There is a "contradiction" in the higher GDP growth numbers and poor corporate earnings while there was no visible pick-up in the consumer demand, he added.
"In some sense it is a Goldilocks policy, just right given the current situation," Rajan said, while defending his third 0.25 per cent rate cut this year despite lingering concerns over the below-normal monsoons as well as steadily firming oil prices and their impact on inflation.
After two off-policy rate cuts of 0.25 per cent each since January, Rajan today reduced the short-term lending rates by 25 basis points to 7.25 per cent. "The RBI is not a cheer leader.
Our job is to give people confidence in the value of the rupee, in the prospects of inflation, and having established that confidence, create a longer-term framework for good decisions to be made.
"Every time an exporter comes to me and says that stability has been very valuable for us to make decisions, that reinforces my view that these our main role is not to act as cheer leaders," Rajan told reporters here at the customary post-policy press briefing.
His response came on a query as to why RBI chose a moderate 25 bps cut and not a "booster-dose of 50 basis points".
However, he added that he might have erred a bit to push investments in spite of higher headline growth numbers, as investments been stalled for many quarters now.

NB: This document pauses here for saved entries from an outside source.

(** C29: Destroying a pool reads the pool's slot array after the block that holds
    the pool has been freed, unless that block sits in the very last slot: for every
    pool without children that [fpx_pool_create] can build, with whatever was
    allocated from it since, the call is undefined behaviour. *)
Theorem pool_destroy_use_after_free w pool p ch cl fr home i c s :
  pool_ok w pool p ch → cleanups_ok (w_cleanups w) p cl fr →
  callable w (entries (w_cleanups w) cl) → p_owner p = w_tid w → p_child p = None →
  ch !! i = Some c → home ∈ c → (i < 19)%nat →
  w_blocks w !! home = Some s → home ≤ pool < home + s →
  fpx_pool_destroy w pool = UB.
Proof.
  intros [Hp Hok Hb Hd] Hcl Hcall Hown Hchild Hc Hhome Hi Hs Hrange.
  unfold fpx_pool_destroy. cbn [destroy_fuel].
  rewrite (load_pool_ok _ _ _ Hp), bind_ok, Hown, Z.eqb_refl. simpl negb. cbn iota.
  destruct (run_all_ok w pool p cl fr Hp Hcl Hcall) as (m1 & v & Hrun & _ & _).
  rewrite Hrun, bind_ok. set (p' := p_set_cleanups None (p_set_free v p)) in *. set (w2 := World _ _ _ _ _ _ _ _).
  assert (w_pools w2 !! pool = Some p') as Hp2 by (simpl; by rewrite lookup_insert_eq).
  rewrite (load_pool_ok _ _ _ Hp2), bind_ok. simpl p_child. rewrite Hchild.
  assert (∀ op f, each_brother op f w2 None = Ok w2) as -> by by intros ? [].
  rewrite bind_ok.
  pose proof (nodes_ok_freed _ _ _ _ Hcall Hok) as Hok2.
  apply (free_slots_ub pool p' ch home i 20 w2 0); try done.
  - lia.
  - apply (ns_length _ _ _ _ Hok).
  - apply (ns_nodup _ _ _ _ Hok).
  - eapply blocks_ok_subseteq; [apply freed_subseteq|done].
  - by left.
  - intros j d _ Hj. destruct (nodes_ok_chain _ _ _ _ _ _ Hok2 Hj) as (hd & Hhd & Hch & _).
    exists hd. split; [done|]. split; [done|]. intros a Ha.
    destruct (ns_node _ _ _ _ Hok2 j d a Hj Ha) as (n & _ & []). eexists. split; [done|].
    unfold FPX_PAGE_SIZE in *. lia.
  - exists c, s. split; [done|]. split; [done|]. split; [|done]. simpl.
    destruct (ns_node _ _ _ _ Hok2 i c home Hc Hhome) as (n & Hn & []).
    destruct (ns_node _ _ _ _ Hok i c home Hc Hhome) as (n' & Hn' & []). congruence.
Qed.

Lemma pool_destroy_use_after_free_witness : fpx_pool_destroy ex_world ex_pool = UB.
Proof.
  destruct ex_full as [[Hpo Hc _] _].
  apply (pool_destroy_use_after_free ex_world ex_pool ex_p ex_ch [] [] ex_a 0 [ex_a] 4096 Hpo Hc).
  - split; [intros d Hd; set_solver|constructor].
  - by vm_compute.
  - done.
  - done.
  - set_solver.
  - lia.
  - by vm_compute.
  - by vm_compute.
Defined.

"In fact, we have sort of erred a little bit on focusing on encouraging investment, given the need to alleviate medium- term supply constraints," Rajan said, adding however that recent corporate earnings confirm that at the ground level growth is not happening nor there is any visible pick-up in the end user demand.
He termed today's policy move as neither conservative nor aggressive, but based on the current data available and underlined that "going forward, as in the past, our policy steps will be data contingent".
He also denied being under government pressure for cutting the rates, saying the decision was purely based on available data.